Thursday, March 30, 2006

Sovereignty on Trial

It is high time to stop the silliness. First in the cases of Augusto Pinochet and Slobodan Milosevic, who mercifully died this month, and now in the cases of Saddam Hussein and Charles Taylor, the Western establishment is attempting to bring dictators to justice. This is an exercise in vanity that can only hurt the image and substance of judiciousness built up by the establishment since 1945.

The model for trying members of violent regimes is the Nuremburg trials. Hitler, of course, was not tried; he had committed suicide. And the trials were not for show: they handed down acquittals when they were convinced that someone was not in fact a mover in the Nazi regime. The basic questions asked at each trial there and in the International Criminal Tribunals for Rwanda and Yugoslavia are (1) did this person commit war crimes or crimes against humanity and (2) does the "just following orders" defense hold here?

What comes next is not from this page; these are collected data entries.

(** The first check of a run sends the start-up message alone and clears
    [is_first_run]. *)
Lemma first_check_state (addr : string) (fetched_state : option user_state)
    (fetched_fills : option (list fill)) :
  ∃ m1, run_check (init addr) fetched_state fetched_fills
        = (m1, [Started (started_message addr)], Done)
        ∧ is_first_run m1 = false.
Proof.
  unfold run_check, init, check_positions.
  destruct fetched_state as [[[l|]]|]; cbn [assetPositions is_first_run];
    destruct fetched_fills as [[|f fills]|]; by eexists.
Qed.

(** X9: in a run that begins with the state of [__init__] and has at least
    one poll, the start-up message is the first thing sent and is sent
    once, whatever the fetches return. *)
Theorem started_once_and_first (addr : string)
    (fetched_state : option user_state) (fetched_fills : option (list fill))
    (polls : list (option user_state * option (list fill))) :
  ∃ evs,
    (start (init addr) ((fetched_state, fetched_fills) :: polls)).1.2
    = Started (started_message addr) :: evs
    ∧ Forall (fun e => is_started e = false) evs.
Proof.
  cbn [start].
  destruct (first_check_state addr fetched_state fetched_fills) as (m1 & -> & Hm1).
  pose proof (start_steady m1 polls Hm1) as [_ Hns].
  destruct (start m1 polls) as [[m2 evs2] o]. cbn [fst snd] in *.
  by exists evs2.
Qed.

(** X10: [start] sends the error message when a check raised and only
    then, and it is the last thing it sends. *)
Theorem failed_last_iff_raised (m : monitor)
    (polls : list (option user_state * option (list fill))) :
  match (start m polls).2 with
  | Done => Forall (fun e => is_failed e = false) (start m polls).1.2
  | Raised bad =>
      ∃ evs, (start m polls).1.2 = evs ++ [Failed bad]
             ∧ Forall (fun e => is_failed e = false) evs
  end.
Proof.
  revert m. induction polls as [|[fs ff] polls IH]; intros m; [constructor|].
  cbn [start].
  destruct (run_check_events m fs ff) as (ep & et & Hev & Hp & Ht).
  assert (Forall (fun e => is_failed e = false) (run_check m fs ff).1.2) as Hnf.
  { rewrite Hev. apply Forall_app. split; [|apply Forall_app; split].
    - eapply Forall_impl; [exact Hp|]. by intros [].
    - eapply Forall_impl; [exact Ht|]. by intros [].
    - destruct (is_first_run m); by repeat constructor. }
  destruct (run_check m fs ff) as [[m1 evs1] [|bad]]; cbn [fst snd] in *.
  - specialize (IH m1). destruct (start m1 polls) as [[m2 evs2] [|bad]];
      cbn [fst snd] in *.
    + by apply Forall_app.
    + destruct IH as (evs & -> & Hevs). exists (evs1 ++ evs).
      split; [by rewrite app_assoc | by apply Forall_app].
  - by exists evs1.
Qed.

(** ** Fills after a first check without fills *)

(** X11: when the first check of a run got no fills (the fetch failed, or
    the list was empty), nothing is stored, and the next check notifies every
    fill of its list that has an identifier true as a condition: the whole
    list the exchange returns, not only the trades made since the start. *)
Theorem all_fills_notified_after_empty_first_check (addr : string)
    (fetched_state : option user_state) (first_fills : option (list fill))
    (fills : list fill) (f : fill) (t : pyval) :
  first_fills = None ∨ first_fills = Some [] →
  f ∈ fills → tid f = Some t → truthy t = true →
  fill_event addr f
  ∈ (check_fills (run_check (init addr) fetched_state first_fills).1.1 fills).2.
Proof.
  intros Hfirst Hf Ht Htr.
  assert (∃ d, (run_check (init addr) fetched_state first_fills).1.1
               = {| address := addr; previous_positions := d;
                    previous_fills_ids := ∅; is_first_run := false |})
    as [d ->].
  { unfold run_check, init, check_positions.
    destruct fetched_state as [[[l|]]|]; cbn [assetPositions is_first_run];
      destruct Hfirst as [-> | ->]; by eexists. }
  rewrite check_fills_events by done. cbn [address previous_fills_ids].
  apply list_elem_of_fmap. exists f. split; [done|].
  apply list_elem_of_filter. split; [|done].
  apply elem_of_difference. split; [|apply not_elem_of_empty].
  apply elem_of_current_fill_ids. exists f, t.
  unfold fill_id. by rewrite Ht.
Qed.

(** The fetch of the fills fails at the first check; the next check finds
    two fills and notifies both. *)
Lemma all_fills_notified_after_empty_first_check_witness :
  (check_fills (run_check (init Sample.addr) None None).1.1
     [Sample.trade 101; Sample.trade 102]).2
  = [fill_event Sample.addr (Sample.trade 101);
     fill_event Sample.addr (Sample.trade 102)]
  ∧ fill_event Sample.addr (Sample.trade 102)
    ∈ (check_fills (run_check (init Sample.addr) None None).1.1
         [Sample.trade 101; Sample.trade 102]).2.
Proof.
  split; [vm_compute; reflexivity|].
  apply (all_fills_notified_after_empty_first_check Sample.addr None None
           [Sample.trade 101; Sample.trade 102] (Sample.trade 102) (PInt 102)).
  - by left.
  - apply elem_of_cons. right. apply elem_of_cons. by left.
  - reflexivity.
  - reflexivity.
Defined.

(** ** When a position message can be made *)


(** ** The abbreviated address *)








(** ** The identifier of a notified fill *)

(** X14: a fill that [check_fills] notifies has a [tid], whose text is not
    empty: the [N/A] that [format_fill_message] keeps for a fill without
    [tid] is never sent. *)
Theorem notified_fill_has_identifier (m : monitor) (fills : list fill) (e : event) :
  e ∈ (check_fills m fills).2 →
  ∃ f t, f ∈ fills ∧ tid f = Some t ∧ py_str t ≠ ""
         ∧ e = NewFill (py_str t) (format_fill_message (address m) f).
Proof.
  intros He. destruct (is_first_run m) eqn:Hfirst.
  { unfold check_fills in He. rewrite Hfirst in He.
    destruct fills; by apply elem_of_nil in He. }
  rewrite check_fills_events in He by done.
  apply list_elem_of_fmap in He as (f & -> & Hf).
  apply list_elem_of_filter in Hf as [Hid Hf].
  apply elem_of_difference in Hid as [Hid _].
  unfold fill_event, fill_id in *.
  destruct (tid f) as [t|] eqn:Ht.
  - exists f, t. split_and!; try done.
    intros Hempty. rewrite Hempty in Hid.
    by apply empty_not_in_current_fill_ids in Hid.
  - by apply empty_not_in_current_fill_ids in Hid.
Qed.

Lemma notified_fill_has_identifier_witness :
  ∃ f t, f ∈ [Sample.trade 101; Sample.trade 102] ∧ tid f = Some t
         ∧ py_str t ≠ ""
         ∧ fill_event Sample.addr (Sample.trade 102)
           = NewFill (py_str t) (format_fill_message Sample.addr f).
Proof.
  apply (notified_fill_has_identifier (Sample.steady [] {[ "101" ]})
           [Sample.trade 101; Sample.trade 102]).
  vm_compute. apply list_elem_of_singleton. reflexivity.
Defined.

This is a good and valid system for members of violent regimes - not for heads of them. It is axiomatic that the head of a regime was not "just following orders", so the second question can be disposed of. As far as the first question, since almost all actions of subordinates can be linked to the leader, it is difficult to imagine a situation in which a court does not find a dictator guilty. In general, these trials violate the rule that there should be some doubt as to the outcome.

That said, I don't have a better solution short of executing the ex-sovereigns upon apprehension.